A sheriff’s deputy was the first to arrive, followed quickly by an officer from the Shallotte police department, both coming to screeching halts in the middle of the street, lights flashing. Both men jumped out of their cars and rushed toward them, guns drawn, uncertain what to do.
“Detective Margolis has been shot!” Colin shouted as they approached. “The guy cuffed to the railing was the one who shot him!” Both the deputy and the officer looked toward the porch and Colin forced a steadiness in his tone. “The gun’s still up there. We can’t let these wounds go. And make sure the ambulance is coming – he’s lost a lot of blood and I’m not sure how much longer he can hold on!”
The officer approached the porch while the deputy ran back to his car and shouted into the radio that an officer was down, demanding that the ambulance hurry. Both Colin and Evan kept their focus on the wounds; Evan had recovered enough for some color to have returned to his cheeks.
Minutes later, the ambulance arrived and a couple of paramedics hopped out and grabbed the stretcher. More sheriff’s deputies had arrived by then, along with additional police officers, the street out front now crowded with vehicles.

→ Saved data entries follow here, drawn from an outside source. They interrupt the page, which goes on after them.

Lemma has_max l : l <> [] -> Forall P l -> NoDup l ->
  exists m l', l ≡ₚ m :: l' /\ forall j, j ∈ l' -> R j m = true.
Proof.
  induction l as [|a l IH]; [done|]. intros _ [Ha Hl]%Forall_cons [Hnin Hnd]%NoDup_cons.
  destruct l as [|b l]; [exists a, []; split; [done|by intros j ?%not_elem_of_nil]|].
  destruct IH as (m & l' & Hp & Hm); [done..|].
  assert (Hin : m ∈ b :: l) by (rewrite Hp; constructor).
  assert (HPm : P m) by (rewrite Forall_forall in Hl; auto).
  destruct (R_total a m Ha HPm) as [E|E]; [congruence| |].
  - exists m, (a :: l'). split; [rewrite Hp; constructor|]. intros j [->|?]%elem_of_cons; auto.
  - exists a, (m :: l'). split; [by rewrite Hp|]. intros j [->|Hj]%elem_of_cons; [done|].
    assert (j ∈ b :: l) by (rewrite Hp; by constructor).
    apply (R_trans _ m); try done; [|auto]. rewrite Forall_forall in Hl; auto.
Qed.

Lemma rank_exists l k : Forall P l -> NoDup l -> (k < length l)%nat -> exists i, i ∈ l /\ below l i = k.
Proof.
  remember (length l) as n eqn:Hn. revert l Hn. induction n as [|n IH]; intros l Hn Hl Hnd Hk; [lia|].
  destruct (has_max l) as (m & l' & Hp & Hm); [by destruct l|done|done|].
  assert (Hl' : Forall P (m :: l')) by by rewrite <- Hp. apply Forall_cons in Hl' as [HPm Hl'].
  assert (Hnd' : NoDup (m :: l')) by by rewrite <- Hp. apply NoDup_cons in Hnd' as [_ Hnd'].
  assert (Hlen : n = length l') by (apply Permutation_length in Hp; simpl in Hp; lia).
  destruct (decide (k = n)) as [->|Hne].
  - exists m. split; [rewrite Hp; constructor|]. rewrite (below_perm _ _ _ Hp). unfold below. simpl.
    rewrite R_irrefl by done. rewrite Hlen. by apply below_all.
  - destruct (IH l' Hlen Hl' Hnd' ltac:(lia)) as (i & Hi & Hb). exists i.
    split; [rewrite Hp; by constructor|]. rewrite (below_perm _ _ _ Hp). unfold below in *. simpl.
    destruct (R m i) eqn:E; [|done]. assert (P i) by (rewrite Forall_forall in Hl'; auto).
    pose proof (R_trans m i m HPm ltac:(done) HPm E (Hm i Hi)) as C. by rewrite R_irrefl in C.
Qed.
End ranks.

(** ** The wire codec *)

(** Every fill model survives the wire: the name [as_str] writes, a lag in
    milliseconds included, is parsed back to the same model, for every value the
    32-bit lag can take. *)
Theorem fill_models_round_trip m :
  (forall ms, lag_ms m = Some ms -> 0 <= ms <= u32_max) -> parse (as_str m) = Some m.
Proof.
  destruct m as [| | | | | |ms]; try (intros _; vm_compute; reflexivity).
  intros H. specialize (H ms eq_refl). unfold parse, as_str.
  rewrite trim_tight; [by rewrite strip_prefix_app, parse_uint_pretty|].
  apply plain_tight; [done|]. rewrite chars_app. apply Forall_app. split; [repeat constructor|].
  eapply Forall_impl; [apply pretty_digits; lia|]. apply digit_plain.
Qed.

Lemma fill_models_round_trip_witness :
  parse (as_str (LagMs 4294967295)) = Some (LagMs 4294967295).
Proof. apply fill_models_round_trip. intros ms [= <-]. vm_compute. split; congruence. Defined.

(** ** Picks by price *)

Section tape.
Context {T : Type} `{TradeRow T}.
Implicit Types (t : T) (l post run trades : list T).

Definition priced t : Prop := (f_zero <. fill_basis t) = true.

Lemma priced_nan t : priced t -> is_nan (fill_basis t) = false.
Proof. unfold priced. intros Hp. by apply flt_key in Hp as (_ & ? & _). Qed.

(** On prices above zero [total_cmp] is the comparison of the floats. *)
Lemma total_cmp_priced t u : priced t -> priced u ->
  match total_cmp (fill_basis t) (fill_basis u) with
  | Lt => klt (fkey (fill_basis t)) (fkey (fill_basis u))
  | Eq => keq (fkey (fill_basis t)) (fkey (fill_basis u))
  | Gt => klt (fkey (fill_basis u)) (fkey (fill_basis t))
  end.
Proof.
  intros Ht Hu. pose proof (SFcompare_spec _ _ (priced_nan _ Ht) (priced_nan _ Hu)) as E.
  unfold total_cmp. unfold priced in Ht, Hu. revert Ht Hu E.
  generalize (fill_basis t) as x, (fill_basis u) as y. intros x y Ht Hu E.
  destruct (SFcompare x y) as [[]|]; try done. destruct x as [[]|[]| |], y as [[]|[]| |]; try exact E; try discriminate Ht; try discriminate Hu.
Qed.

Section pick.
Context (keep : comparison -> bool) (R : f64 -> f64 -> Prop) (f : T -> bool).
Context (R_refl : forall t, priced t -> R (fill_basis t) (fill_basis t)).
Context (R_trans : forall x y z, R x y -> R y z -> R x z).
Context (keep_R : forall t u, priced t -> priced u ->
  if keep (total_cmp (fill_basis t) (fill_basis u)) then R (fill_basis u) (fill_basis t)
  else R (fill_basis t) (fill_basis u)).
Context (f_priced : forall t, f t = true -> priced t).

When the paramedics finally took over for Colin and Evan, Margolis was looking even worse. He was nonresponsive and barely breathing by the time he was placed on the stretcher. The paramedics were moving quickly; the stretcher was loaded into the back and one of the paramedics hopped behind the wheel while the other stayed with Margolis. By the time it was rolling forward, the ambulance had a police and sheriff escort, sirens blaring, and only then did the world start slowly coming back into focus.

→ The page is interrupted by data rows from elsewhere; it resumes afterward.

(* ===== verification/Rounding.v ===== *)
(** * Rounding: the arithmetic of binary64 is monotone

    [SpecFloat] rounds through a mantissa, an exponent and the location of the exact
    value between two mantissas.  Exact values are integers here: a value is counted in
    units of [2^-6000] divided by [d], the mantissa of a divisor, so that one comparison of
    integers orders exact quotients, products and differences alike.  The rounded result
    depends on that integer alone and rises with it; so subtracting, dividing by and
    multiplying by a fixed positive float are monotone, infinities included. *)

From S2P Require Export Float64.

Abbreviation fexp64 := (fexp 53 1024).
Abbreviation round64 := (binary_round_aux 53 1024).

(** The size of one step at exponent [e]. *)
Definition ulp (d e : Z) : Z := d * 2 ^ (e + 6000).

Lemma ulp_add d e n : -6000 <= e -> 0 <= n -> ulp d (e + n) = 2 ^ n * ulp d e.
Proof.
  intros He Hn. unfold ulp. replace (e + n + 6000) with (n + (e + 6000)) by lia.
  rewrite Z.pow_add_r by lia. lia.
Qed.

Lemma ulp_pos d e : 0 < d -> -6000 <= e -> 0 < ulp d e.
Proof. intros. unfold ulp. pose proof (Z.pow_pos_nonneg 2 (e + 6000)). nia. Qed.

(** The exact value [n] lies at [m] steps of [e], at the location [l] above it. *)
Definition located (d m e : Z) (l : location) (n : Z) : Prop :=
  match l with
  | loc_Exact => n = m * ulp d e
  | loc_Inexact c => m * ulp d e < n < (m + 1) * ulp d e /\ (2 * n ?= (2 * m + 1) * ulp d e) = c
  end.

Lemma located_between d m e l n : 0 < ulp d e -> located d m e l n -> m * ulp d e <= n < (m + 1) * ulp d e.
Proof. destruct l; cbn; lia. Qed.

Lemma loc_of_record_of m l : loc_of_shr_record (shr_record_of_loc m l) = l.
Proof. by destruct l as [|[]]. Qed.

Lemma shr_m_record_of m l : shr_m (shr_record_of_loc m l) = m.
Proof. by destruct l as [|[]]. Qed.

Lemma half_xI p : Z.pos p~1 / 2 = Z.pos p.
Proof. rewrite Pos2Z.inj_xI. symmetry. apply (Z.div_unique _ _ _ 1); lia. Qed.

Lemma half_xO p : Z.pos p~0 / 2 = Z.pos p.
Proof. rewrite Pos2Z.inj_xO. symmetry. apply (Z.div_unique _ _ _ 0); lia. Qed.

Lemma half_1 : 1 / 2 = 0.
Proof. done. Qed.

Lemma half_0 : 0 / 2 = 0.
Proof. done. Qed.

Lemma shr_1_located d e n r :
  0 < d -> -6000 <= e -> 0 <= shr_m r -> located d (shr_m r) e (loc_of_shr_record r) n ->
  shr_m (shr_1 r) = shr_m r / 2 /\ located d (shr_m r / 2) (e + 1) (loc_of_shr_record (shr_1 r)) n.
Proof.
  intros Hd He Hm Hl. pose proof (ulp_pos d e Hd He) as Hu.
  pose proof (ulp_add d e 1 He ltac:(lia)) as Hs. change (2 ^ 1) with 2 in Hs.
  unfold located in *. rewrite Hs. clear Hs. revert Hl Hu. generalize (ulp d e). intros u Hl Hu.
  destruct r as [m b s]. cbn [shr_m] in *.
  destruct m as [|[p|p|]|p]; try lia.
  all: destruct b, s; cbn [shr_1 shr_m loc_of_shr_record orb] in Hl |- *.
  all: rewrite ?half_xI, ?half_xO, ?half_1, ?half_0.
  all: try rewrite Pos2Z.inj_xI in Hl; try rewrite Pos2Z.inj_xO in Hl.
  all: split; [done|].
  all: rewrite ?Z.compare_lt_iff, ?Z.compare_gt_iff, ?Z.compare_eq_iff in *.
  all: try lia.
Qed.

Lemma iter_pos_add {A} (f : A -> A) p x : SpecFloat.iter_pos f p x = Nat.iter (Pos.to_nat p) f x.
Proof.
  revert x. induction p as [p IH|p IH|]; intros x; cbn [SpecFloat.iter_pos]; [| |done].
  - rewrite !IH, Pos2Nat.inj_xI, Nat.mul_comm, Nat.iter_succ_r. cbn [Nat.mul].
    rewrite <- Nat.iter_add. f_equal. lia.
  - rewrite !IH, Pos2Nat.inj_xO, <- Nat.iter_add. f_equal. lia.
Qed.

Lemma iter_shr_located d e n r k :
  0 < d -> -6000 <= e -> 0 <= shr_m r -> located d (shr_m r) e (loc_of_shr_record r) n ->
  let r' := Nat.iter k shr_1 r in
  shr_m r' = shr_m r / 2 ^ Z.of_nat k /\ located d (shr_m r') (e + Z.of_nat k) (loc_of_shr_record r') n.
Proof.
  intros Hd He Hm Hl. induction k as [|k [IH1 IH2]]; cbn [Nat.iter nat_rect].
  { rewrite Z.add_0_r. change (2 ^ Z.of_nat 0) with 1. by rewrite Z.div_1_r. }
  change (nat_rect (fun _ => shr_record) r (fun _ => shr_1) k) with (Nat.iter k shr_1 r) in *.
  pose proof (Z.div_pos (shr_m r) (2 ^ Z.of_nat k) Hm ltac:(lia)) as Hp. rewrite <- IH1 in Hp.
  destruct (shr_1_located d (e + Z.of_nat k) n (Nat.iter k shr_1 r)) as [H1 H2]; [lia..|done|].
  rewrite Nat2Z.inj_succ, Z.pow_succ_r by lia. rewrite H1. split.
  - rewrite IH1, Z.div_div by lia. f_equal. lia.
  - replace (e + Z.succ (Z.of_nat k)) with (e + Z.of_nat k + 1) by lia. done.
Qed.

Lemma digits2_bounds p : let k := Z.pos (digits2_pos p) in 2 ^ (k - 1) <= Z.pos p < 2 ^ k.
Proof.
  induction p as [p IH|p IH|]; cbn [digits2_pos]; [| |done]; cbn zeta in *.
  all: rewrite Pos2Z.inj_succ; set (k := Z.pos (digits2_pos p)) in *; assert (0 < k) by (unfold k; lia).
  all: replace (Z.succ k - 1) with (Z.succ (k - 1)) by lia; rewrite !Z.pow_succ_r by lia; lia.
Qed.

Lemma Zdigits2_bounds m : 0 <= m -> 0 <= Zdigits2 m /\ m < 2 ^ Zdigits2 m /\ (0 < m -> 2 ^ (Zdigits2 m - 1) <= m).
Proof. destruct m as [|p|p]; cbn [Zdigits2]; [done| |lia]. intros _. pose proof (digits2_bounds p). cbn in *. lia. Qed.

(** ** Normal form

    At most 53 bits, and all 53 of them unless the exponent is the least one. *)

Definition normal (m e : Z) : Prop := -1074 <= e /\ 0 <= m < 2 ^ 53 /\ (e = -1074 \/ 2 ^ 52 <= m).

Lemma fexp64_eq e : fexp64 e = Z.max (e - 53) (-1074).
Proof. done. Qed.

Lemma shr_as_iter r e k : 0 <= k -> shr r e k = (Nat.iter (Z.to_nat k) shr_1 r, e + k).
Proof.
  intros Hk. destruct k as [|p|p]; cbn [shr]; [by rewrite Z.add_0_r| |lia].
  by rewrite iter_pos_add, Z2Nat.inj_pos.
Qed.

Colin could feel the shakiness in his limbs, the nerves beginning to subside. His hands and wrists were coated with the syrupy feel of drying blood; Evan’s shirt looked as though it had been partially dipped in a vat of red dye. Evan wandered off, bent over, and vomited.
One of the deputies went to his trunk, returning with a couple of plain white T-shirts, and handed one to Colin, the other to Evan. Even before Colin gave his statement, he was already reaching for his phone to call Maria and tell her what had happened.

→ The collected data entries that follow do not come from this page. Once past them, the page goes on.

(** The binary searches of the fast exits are used within their contract: whenever a
    query answers rather than falls back, the list it searches is partitioned into rows
    that do not fire followed by rows that do. *)
Theorem binary_searches_are_partitioned s fill plan rule l r :
  fast_plan rule = Some plan -> l ∈ plan -> prices_valid (ms_price s) -> entry_price_valid fill ->
  Forall (fun now => num_milliseconds (now - fl_at fill) <= i64_max) (map (row_at s) (Walk.rows_after s (fl_row fill))) ->
  FastExit.usable_entry_price (fl_price fill) = true ->
  FastExit.first_row s (ExitIndex.rebuild s (fl_row fill)) fill l = inr r -> searched s fill l.
Proof.
  intros Hplan Hl Hp He Hms Hu Hr. apply plan_classified in Hplan. rewrite Forall_forall in Hplan. specialize (Hplan l Hl).
  unfold searched. unfold FastExit.first_row in Hr. cbv zeta. destruct (fl_class l) as [up| | |]; try done.
  - apply classify_pnl in Hplan as (Hm & c & Hc & Hop). unfold FastExit.first_pnl_row in Hr. rewrite Hu in Hr. cbn [negb] in Hr.
    apply andb_true_iff in Hu as [Fe Pe]. specialize (He Fe). rewrite Hc.
    pose proof (row_prices_valid s (Walk.rows_after s (fl_row fill)) Hp) as Hv.
    destruct up; destruct (is_some_and _ _) eqn:Hx in Hr; try done.
    + by apply (max_query (fl_price fill) c (mq_tolerance (fl_req l)) Fe He Pe _ O).
    + by apply (min_query (fl_price fill) c (mq_tolerance (fl_req l)) Fe He Pe _ O).
  - apply classify_held in Hplan as (Hm & c & Hc & Hop). unfold FastExit.first_held_row in Hr.
    destruct (ExitIndex.at_nondecreasing _) eqn:Hn; [|done]. rewrite Hc. apply partitioned_once.
    intros k x y Hx Hy. pose proof (nondecreasing_rows s _ k x y Hn Hx Hy) as Hle. rewrite !eval_lone.
    intros Hny%negb_true_iff. apply negb_true_iff, not_true_is_false. intros Ht.
    rewrite Forall_forall in Hms. pose proof (Hms y (list_elem_of_lookup_2 _ _ _ Hy)) as Hb.
    rewrite (rising_holds c _ (held (at_fill f_one (fl_at fill)) x)) in Hny; [done|done| |by apply held_finite|done].
    by apply held_mono.
Qed.
End flat.

(** ** Every exit resolves

    The frozen tail's next tick is always later and never past the horizon, so its fuel is
    enough, and the walk of a held position ends with an outcome of that position. *)

Import Scan FrozenTail.

Section tail_facts.
Context `{TrackOps} {T : Type} `{TradeRow T} `{!VenueRow T}.

(** A tick that may come after [m]. *)
Definition later (m m_max : Z) (best : option Z) : Prop := forall k, best = Some k -> m < k <= m_max.

Lemma consider_tick_later m m_max best k : later m m_max best -> later m m_max (consider_tick m m_max best k).
Proof.
  intros Hb. unfold consider_tick. destruct ((m <? k) && (k <=? m_max)) eqn:E; cbn [andb]; [|done].
  destruct (is_none_or _ _); [|done]. intros k' [= <-]. lia.
Qed.

Lemma foldl_later {A} m m_max (f : option Z -> A -> option Z) l best :
  (forall o x, later m m_max o -> later m m_max (f o x)) -> later m m_max best -> later m m_max (foldl f best l).
Proof. intros Hf. revert best. induction l as [|x l IH]; intros best Hb; [done|]. by apply IH, Hf. Qed.

Lemma consider_later m m_max best base theta : later m m_max best -> later m m_max (consider m m_max best base theta).
Proof.
  intros Hb. unfold consider. destruct (_ || _); [done|]. apply foldl_later; [|done].
  intros o x. apply consider_tick_later.
Qed.

Lemma next_tick_later rule track h s now m m_max force_next :
  later m m_max (next_tick rule track h s now m m_max force_next).
Proof.
  unfold next_tick. cbv zeta.
  assert (H0' : later m m_max (if force_next && (m <? m_max) then Some (m + 1) else None)).
  { destruct (force_next && (m <? m_max)) eqn:E; [|done]. intros k [= <-]. lia. }
  match goal with |- later _ _ (match _ with None => ?b | Some _ => _ end) => assert (Hb : later m m_max b) end.
  { do 3 (apply foldl_later; [intros ? ? ?|done]). by apply consider_later. }
  destruct (st ← _; _) as [[basis secs]|]; [|done]. by apply consider_later.
Qed.

Lemma tail_loop_ends fuel trades s b fill p last m_max h m force_next : (Z.to_nat (m_max - m) < fuel)%nat ->
  tail_loop fuel trades s b fill p last m_max h m force_next <> TailOut.
Proof.
  revert h m force_next. induction fuel as [|fuel IH]; intros h m force_next Hf; [lia|]. cbn [tail_loop]. cbv zeta.
  destruct (next_tick _ _ _ _ _ _ _ _) as [next|] eqn:En; [|done]. apply next_tick_later in En.
  destruct (apply_step _ _ _ _ _) as [h' [tag|]]; [done|]. apply IH. lia.
Qed.

Lemma resolve_ends trades s b fill h p tail : resolve trades s b fill h p tail <> TailOut.
Proof.
  unfold resolve. destruct tail as [horizon|]; [|done]. destruct (n_rows s =? 0)%nat; [done|]. cbv zeta.
  destruct (_ || _); [done|]. destruct (_ <? _); [done|]. apply tail_loop_ends. lia.
Qed.

(** The outcome of a position that filled at [fill]. *)
Definition outcome_of (fill : Fill) (o : TokenOutcome) : Prop :=
  to_fired o = true /\ to_entry_time o = Some (fl_at fill) /\ to_entry_price o = Some (fl_price fill) /\
  to_entry_slot o = fl_slot fill /\
  (to_exit o = Kernel.Open <-> to_exit_time o = None) /\ (to_exit o = Kernel.Open -> to_holding_secs o = 0).

Lemma close_outcome trades s tag fill h j at_ p : et_code tag <> Kernel.Open -> outcome_of fill (close trades s tag fill h j at_ p).
Proof.
  intros Ht. unfold close. destruct (exit_fill_or_spot trades s j (pr_fill_model p)) as [f row]. cbv zeta.
  match goal with |- context [let '(_, _) := ?x in _] => destruct x as [sol pct] end.
  split_and!; done.
Qed.

Lemma open_outcome trades s fill h mark p : outcome_of fill (open trades s fill h mark p).
Proof.
  unfold open. cbv zeta. match goal with |- context [let '(_, _) := ?x in _] => destruct x as [sol pct] end.
  split_and!; done.
Qed.

Lemma tag_codes rule : Forall (fun t => et_code t <> Kernel.Open) (line_tags rule).
Proof.
  unfold line_tags.
  assert (G : forall ls acc, Forall (fun t => et_code t <> Kernel.Open) acc.1 ->
    Forall (fun t => et_code t <> Kernel.Open) (foldl tag_line acc ls).1).
  { induction ls as [|l ls IH]; intros acc Hacc; [done|]. cbn. apply IH. destruct acc as [tags next]. unfold tag_line.
    destruct (match map_or (ln_sell l) ExitDead cs_reason with ExitLine _ => _ | _ => _ end) as [[label slot] next'].
    apply Forall_insert; [done|]. by destruct (map_or (ln_sell l) ExitDead cs_reason). }
  apply G. cbn [fst]. by apply Forall_replicate.
Qed.

Lemma line_tag_code b index : bc_line_tags b = line_tags (bc_rule b) -> et_code (line_tag b index) <> Kernel.Open.
Proof.
  intros Hb. unfold line_tag. rewrite Hb. pose proof (tag_codes (bc_rule b)) as Ht. rewrite Forall_forall in Ht.
  destruct (nth_in_or_default (Z.to_nat index) (line_tags (bc_rule b)) DEAD) as [Hin| ->]; [|done].
  by apply Ht, list_elem_of_In.
Qed.

Lemma step_tag b h step now leg h' tag : bc_line_tags b = line_tags (bc_rule b) ->
  apply_step b h step now leg = (h', Some tag) -> et_code tag <> Kernel.Open.
Proof.
  intros Hb. unfold apply_step. destruct step as [|l|]; [done| |done]. destruct (ln_sell l) as [sell|]; [|done].
  destruct (cs_bps sell) as [bps|]; [destruct (hd_sold_bps h + bps <? 10000); [done|]|]; intros [= _ <-]; by apply line_tag_code.
Qed.

Lemma walk_outcome trades s b fill p rows h slot o : bc_line_tags b = line_tags (bc_rule b) ->
  Walk.walk_rows trades s b fill p rows h slot = inl o -> outcome_of fill o.
Proof.
  intros Hb. revert h slot. induction rows as [|j rows IH]; intros h slot; [done|]. cbn [Walk.walk_rows].
  destruct (row_dead s j); [intros [= <-]; by apply close_outcome|]. cbv zeta.
  destruct (apply_step _ _ _ _ _) as [h' [tag|]] eqn:Es; [|by apply IH].
  intros [= <-]. apply close_outcome. by eapply step_tag.
Qed.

But as he spoke, all he could think about was Margolis.
Over the next hour, as the sky dimmed and finally went black, an even larger crowd of police officers and sheriff’s deputies had descended on the bungalow, as well as a detective from Wilmington and the county sheriff.
Lester was delusional and argumentative, screaming gibberish and resisting arrest before finally being secured in the back of a squad car and sent on his way to jail.